*** Opening of The records ***

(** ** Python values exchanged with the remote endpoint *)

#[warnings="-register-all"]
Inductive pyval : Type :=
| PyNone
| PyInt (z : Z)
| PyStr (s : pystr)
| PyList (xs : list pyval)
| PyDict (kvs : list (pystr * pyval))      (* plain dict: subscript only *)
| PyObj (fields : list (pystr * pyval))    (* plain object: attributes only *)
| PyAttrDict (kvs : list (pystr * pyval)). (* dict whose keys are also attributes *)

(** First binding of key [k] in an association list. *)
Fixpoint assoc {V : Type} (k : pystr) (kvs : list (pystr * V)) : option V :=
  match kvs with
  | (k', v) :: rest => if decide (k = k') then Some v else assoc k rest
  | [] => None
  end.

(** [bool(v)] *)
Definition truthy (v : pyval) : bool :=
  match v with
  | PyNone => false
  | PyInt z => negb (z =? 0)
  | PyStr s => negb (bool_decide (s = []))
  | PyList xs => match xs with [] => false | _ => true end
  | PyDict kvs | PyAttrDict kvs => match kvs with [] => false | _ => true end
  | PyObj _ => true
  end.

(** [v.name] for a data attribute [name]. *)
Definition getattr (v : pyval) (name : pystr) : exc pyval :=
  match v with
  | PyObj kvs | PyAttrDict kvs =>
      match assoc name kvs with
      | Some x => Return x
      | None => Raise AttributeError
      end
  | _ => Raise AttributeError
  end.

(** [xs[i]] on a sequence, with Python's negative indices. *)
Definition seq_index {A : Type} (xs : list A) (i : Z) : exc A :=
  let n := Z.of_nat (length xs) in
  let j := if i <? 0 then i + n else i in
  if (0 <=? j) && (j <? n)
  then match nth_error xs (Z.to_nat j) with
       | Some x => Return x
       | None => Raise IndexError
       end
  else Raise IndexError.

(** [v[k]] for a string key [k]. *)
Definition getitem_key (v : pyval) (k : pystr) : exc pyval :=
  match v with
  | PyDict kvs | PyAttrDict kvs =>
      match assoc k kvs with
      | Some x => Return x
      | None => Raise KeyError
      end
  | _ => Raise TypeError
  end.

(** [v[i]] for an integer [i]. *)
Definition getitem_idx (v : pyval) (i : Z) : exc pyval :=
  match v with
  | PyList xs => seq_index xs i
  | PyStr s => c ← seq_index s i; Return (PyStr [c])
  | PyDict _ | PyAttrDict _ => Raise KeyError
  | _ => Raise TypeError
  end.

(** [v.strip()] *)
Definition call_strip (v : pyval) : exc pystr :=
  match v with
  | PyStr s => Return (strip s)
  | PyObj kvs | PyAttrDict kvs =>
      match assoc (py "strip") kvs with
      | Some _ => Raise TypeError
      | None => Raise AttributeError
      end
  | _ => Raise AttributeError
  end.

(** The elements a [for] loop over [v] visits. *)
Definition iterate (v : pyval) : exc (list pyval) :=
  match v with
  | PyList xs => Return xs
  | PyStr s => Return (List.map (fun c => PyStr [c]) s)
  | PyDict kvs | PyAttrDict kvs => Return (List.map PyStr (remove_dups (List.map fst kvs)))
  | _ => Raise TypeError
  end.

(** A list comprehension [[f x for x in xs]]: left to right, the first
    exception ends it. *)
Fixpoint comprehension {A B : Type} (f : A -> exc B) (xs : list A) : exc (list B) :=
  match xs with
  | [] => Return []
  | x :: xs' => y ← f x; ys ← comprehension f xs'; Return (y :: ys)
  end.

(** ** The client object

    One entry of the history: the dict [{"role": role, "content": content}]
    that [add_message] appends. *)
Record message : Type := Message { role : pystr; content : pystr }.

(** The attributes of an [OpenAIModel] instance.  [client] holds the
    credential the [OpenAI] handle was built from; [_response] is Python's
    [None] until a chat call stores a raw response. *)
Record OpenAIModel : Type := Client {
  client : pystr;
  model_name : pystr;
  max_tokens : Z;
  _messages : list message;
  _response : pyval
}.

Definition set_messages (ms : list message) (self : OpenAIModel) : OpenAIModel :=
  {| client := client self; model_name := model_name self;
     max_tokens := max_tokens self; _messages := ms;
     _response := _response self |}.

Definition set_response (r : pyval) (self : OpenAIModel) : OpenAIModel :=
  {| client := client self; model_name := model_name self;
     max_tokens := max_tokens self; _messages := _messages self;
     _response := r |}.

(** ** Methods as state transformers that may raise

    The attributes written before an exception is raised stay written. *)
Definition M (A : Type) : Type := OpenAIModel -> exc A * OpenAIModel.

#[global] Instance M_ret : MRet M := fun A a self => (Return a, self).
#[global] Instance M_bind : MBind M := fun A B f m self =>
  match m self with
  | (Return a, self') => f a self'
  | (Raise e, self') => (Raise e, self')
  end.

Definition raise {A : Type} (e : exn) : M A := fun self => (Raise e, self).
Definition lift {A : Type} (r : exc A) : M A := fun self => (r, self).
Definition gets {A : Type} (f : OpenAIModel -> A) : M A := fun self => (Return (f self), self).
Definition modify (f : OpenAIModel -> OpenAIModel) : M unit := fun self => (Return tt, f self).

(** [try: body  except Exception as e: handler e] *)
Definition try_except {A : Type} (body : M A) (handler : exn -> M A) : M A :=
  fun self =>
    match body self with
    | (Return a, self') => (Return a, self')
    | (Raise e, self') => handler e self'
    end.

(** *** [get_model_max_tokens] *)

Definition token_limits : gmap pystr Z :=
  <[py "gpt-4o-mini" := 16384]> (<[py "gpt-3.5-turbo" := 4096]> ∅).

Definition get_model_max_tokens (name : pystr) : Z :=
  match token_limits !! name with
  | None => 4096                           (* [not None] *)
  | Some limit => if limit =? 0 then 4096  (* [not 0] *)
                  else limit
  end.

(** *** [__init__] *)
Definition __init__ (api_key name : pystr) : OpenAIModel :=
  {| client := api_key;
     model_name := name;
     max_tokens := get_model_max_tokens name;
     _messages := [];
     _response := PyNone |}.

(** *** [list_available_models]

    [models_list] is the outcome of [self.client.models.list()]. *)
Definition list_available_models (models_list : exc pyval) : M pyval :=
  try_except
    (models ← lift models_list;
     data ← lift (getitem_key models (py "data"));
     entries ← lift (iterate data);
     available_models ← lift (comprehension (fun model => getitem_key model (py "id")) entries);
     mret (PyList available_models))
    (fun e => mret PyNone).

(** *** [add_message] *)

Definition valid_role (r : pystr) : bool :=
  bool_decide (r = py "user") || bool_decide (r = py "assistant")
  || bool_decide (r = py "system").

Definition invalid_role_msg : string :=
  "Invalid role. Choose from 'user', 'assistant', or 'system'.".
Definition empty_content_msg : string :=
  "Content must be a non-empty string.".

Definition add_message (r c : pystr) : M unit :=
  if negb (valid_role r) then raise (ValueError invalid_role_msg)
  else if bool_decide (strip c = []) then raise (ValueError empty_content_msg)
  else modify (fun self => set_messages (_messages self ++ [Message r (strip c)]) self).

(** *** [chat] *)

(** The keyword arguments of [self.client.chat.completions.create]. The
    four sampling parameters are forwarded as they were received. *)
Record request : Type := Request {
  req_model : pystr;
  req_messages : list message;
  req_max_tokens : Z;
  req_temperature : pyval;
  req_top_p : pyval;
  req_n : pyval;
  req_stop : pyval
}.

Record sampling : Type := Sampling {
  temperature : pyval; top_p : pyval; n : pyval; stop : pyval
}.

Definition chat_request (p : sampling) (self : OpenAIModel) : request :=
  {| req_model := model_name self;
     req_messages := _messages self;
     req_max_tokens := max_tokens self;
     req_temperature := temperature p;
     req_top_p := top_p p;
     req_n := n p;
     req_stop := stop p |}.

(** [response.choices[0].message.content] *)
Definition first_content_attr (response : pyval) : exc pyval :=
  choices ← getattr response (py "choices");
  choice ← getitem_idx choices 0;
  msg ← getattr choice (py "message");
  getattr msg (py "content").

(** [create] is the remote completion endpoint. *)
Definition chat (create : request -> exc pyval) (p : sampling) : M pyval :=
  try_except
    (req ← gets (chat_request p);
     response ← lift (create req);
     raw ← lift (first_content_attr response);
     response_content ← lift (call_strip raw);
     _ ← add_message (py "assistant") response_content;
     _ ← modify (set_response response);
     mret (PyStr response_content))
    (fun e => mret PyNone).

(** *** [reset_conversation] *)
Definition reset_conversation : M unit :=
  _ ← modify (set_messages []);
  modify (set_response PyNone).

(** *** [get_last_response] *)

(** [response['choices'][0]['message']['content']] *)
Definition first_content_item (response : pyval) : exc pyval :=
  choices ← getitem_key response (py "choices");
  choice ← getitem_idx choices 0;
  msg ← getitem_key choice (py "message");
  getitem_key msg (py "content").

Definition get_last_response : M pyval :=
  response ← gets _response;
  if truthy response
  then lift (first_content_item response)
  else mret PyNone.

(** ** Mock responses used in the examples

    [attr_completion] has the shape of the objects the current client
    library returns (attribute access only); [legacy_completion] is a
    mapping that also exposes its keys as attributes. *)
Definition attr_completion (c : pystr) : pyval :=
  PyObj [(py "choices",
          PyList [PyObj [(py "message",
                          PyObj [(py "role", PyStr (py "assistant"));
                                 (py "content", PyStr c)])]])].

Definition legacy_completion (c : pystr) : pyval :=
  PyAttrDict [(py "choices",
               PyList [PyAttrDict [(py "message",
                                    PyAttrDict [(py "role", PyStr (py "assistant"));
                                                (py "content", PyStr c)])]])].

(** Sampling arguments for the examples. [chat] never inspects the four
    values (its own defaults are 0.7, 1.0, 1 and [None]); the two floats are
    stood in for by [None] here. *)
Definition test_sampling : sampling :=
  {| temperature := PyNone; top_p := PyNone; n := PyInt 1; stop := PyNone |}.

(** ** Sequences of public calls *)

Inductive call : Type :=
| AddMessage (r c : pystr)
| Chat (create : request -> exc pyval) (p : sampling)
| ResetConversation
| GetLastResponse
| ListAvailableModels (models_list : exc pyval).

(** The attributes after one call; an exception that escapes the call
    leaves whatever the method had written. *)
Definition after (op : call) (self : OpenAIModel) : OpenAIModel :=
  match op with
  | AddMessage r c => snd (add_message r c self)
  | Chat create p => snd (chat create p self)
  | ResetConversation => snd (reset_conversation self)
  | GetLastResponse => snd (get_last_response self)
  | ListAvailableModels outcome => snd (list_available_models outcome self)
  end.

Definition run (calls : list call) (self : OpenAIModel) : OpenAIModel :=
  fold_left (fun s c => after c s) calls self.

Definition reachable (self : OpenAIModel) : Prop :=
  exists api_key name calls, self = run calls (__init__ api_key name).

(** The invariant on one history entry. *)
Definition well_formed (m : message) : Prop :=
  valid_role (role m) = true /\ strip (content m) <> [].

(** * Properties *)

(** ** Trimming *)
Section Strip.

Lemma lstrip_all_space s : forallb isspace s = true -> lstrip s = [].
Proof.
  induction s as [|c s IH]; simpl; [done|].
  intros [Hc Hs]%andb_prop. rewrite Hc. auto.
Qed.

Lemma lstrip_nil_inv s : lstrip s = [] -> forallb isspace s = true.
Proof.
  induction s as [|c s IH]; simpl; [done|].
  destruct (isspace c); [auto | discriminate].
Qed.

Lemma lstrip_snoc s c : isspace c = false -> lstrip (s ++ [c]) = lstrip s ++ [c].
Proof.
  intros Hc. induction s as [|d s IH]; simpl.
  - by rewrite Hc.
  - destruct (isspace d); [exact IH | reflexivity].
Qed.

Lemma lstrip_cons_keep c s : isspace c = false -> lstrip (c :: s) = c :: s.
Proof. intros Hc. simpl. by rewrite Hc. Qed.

*** Close of The records ***
*** Opening of The records ***

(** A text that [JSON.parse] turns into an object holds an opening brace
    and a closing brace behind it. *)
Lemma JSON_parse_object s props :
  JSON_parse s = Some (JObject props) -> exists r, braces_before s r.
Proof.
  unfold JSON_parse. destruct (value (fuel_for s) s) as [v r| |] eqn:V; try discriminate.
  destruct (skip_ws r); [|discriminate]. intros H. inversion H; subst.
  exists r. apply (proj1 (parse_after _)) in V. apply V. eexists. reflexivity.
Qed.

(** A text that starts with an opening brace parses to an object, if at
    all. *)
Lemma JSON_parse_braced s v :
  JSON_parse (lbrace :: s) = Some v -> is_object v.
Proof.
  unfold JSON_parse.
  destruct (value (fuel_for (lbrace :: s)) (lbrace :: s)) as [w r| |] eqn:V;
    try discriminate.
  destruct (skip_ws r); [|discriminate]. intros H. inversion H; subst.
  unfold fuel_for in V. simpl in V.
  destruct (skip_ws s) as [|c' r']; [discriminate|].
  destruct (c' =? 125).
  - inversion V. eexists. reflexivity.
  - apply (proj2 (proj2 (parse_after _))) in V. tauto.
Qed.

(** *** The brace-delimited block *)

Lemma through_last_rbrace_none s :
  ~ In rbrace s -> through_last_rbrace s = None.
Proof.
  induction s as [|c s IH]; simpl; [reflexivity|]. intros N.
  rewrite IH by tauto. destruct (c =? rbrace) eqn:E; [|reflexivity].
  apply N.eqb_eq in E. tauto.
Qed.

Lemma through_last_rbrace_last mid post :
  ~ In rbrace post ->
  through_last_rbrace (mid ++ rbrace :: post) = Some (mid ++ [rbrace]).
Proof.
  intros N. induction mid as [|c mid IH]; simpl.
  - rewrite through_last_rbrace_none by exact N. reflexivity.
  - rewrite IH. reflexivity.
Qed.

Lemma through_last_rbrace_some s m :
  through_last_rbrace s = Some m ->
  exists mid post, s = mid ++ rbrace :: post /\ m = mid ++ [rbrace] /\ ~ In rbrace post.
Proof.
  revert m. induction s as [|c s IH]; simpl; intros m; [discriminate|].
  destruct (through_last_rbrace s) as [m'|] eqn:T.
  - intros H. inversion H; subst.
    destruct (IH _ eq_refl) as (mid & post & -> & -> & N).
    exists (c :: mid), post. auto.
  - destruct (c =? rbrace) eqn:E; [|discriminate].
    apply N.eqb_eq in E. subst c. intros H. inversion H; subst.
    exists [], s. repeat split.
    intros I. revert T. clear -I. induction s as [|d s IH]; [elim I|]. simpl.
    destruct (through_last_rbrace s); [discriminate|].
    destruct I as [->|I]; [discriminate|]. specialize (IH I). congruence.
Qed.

*** Close of The records ***

# Aim of the task
In the listing above, locate the line containing "(pystr * V))" and the line containing "seq_index xs i". Extract those two lines and every line between them, exactly as written, and only those.

# Exercise output
Fixpoint assoc {V : Type} (k : pystr) (kvs : list (pystr * V)) : option V :=
  match kvs with
  | (k', v) :: rest => if decide (k = k') then Some v else assoc k rest
  | [] => None
  end.

(** [bool(v)] *)
Definition truthy (v : pyval) : bool :=
  match v with
  | PyNone => false
  | PyInt z => negb (z =? 0)
  | PyStr s => negb (bool_decide (s = []))
  | PyList xs => match xs with [] => false | _ => true end
  | PyDict kvs | PyAttrDict kvs => match kvs with [] => false | _ => true end
  | PyObj _ => true
  end.

(** [v.name] for a data attribute [name]. *)
Definition getattr (v : pyval) (name : pystr) : exc pyval :=
  match v with
  | PyObj kvs | PyAttrDict kvs =>
      match assoc name kvs with
      | Some x => Return x
      | None => Raise AttributeError
      end
  | _ => Raise AttributeError
  end.

(** [xs[i]] on a sequence, with Python's negative indices. *)
Definition seq_index {A : Type} (xs : list A) (i : Z) : exc A :=
  let n := Z.of_nat (length xs) in
  let j := if i <? 0 then i + n else i in
  if (0 <=? j) && (j <? n)
  then match nth_error xs (Z.to_nat j) with
       | Some x => Return x
       | None => Raise IndexError
       end
  else Raise IndexError.

(** [v[k]] for a string key [k]. *)
Definition getitem_key (v : pyval) (k : pystr) : exc pyval :=
  match v with
  | PyDict kvs | PyAttrDict kvs =>
      match assoc k kvs with
      | Some x => Return x
      | None => Raise KeyError
      end
  | _ => Raise TypeError
  end.

(** [v[i]] for an integer [i]. *)
Definition getitem_idx (v : pyval) (i : Z) : exc pyval :=
  match v with
  | PyList xs => seq_index xs i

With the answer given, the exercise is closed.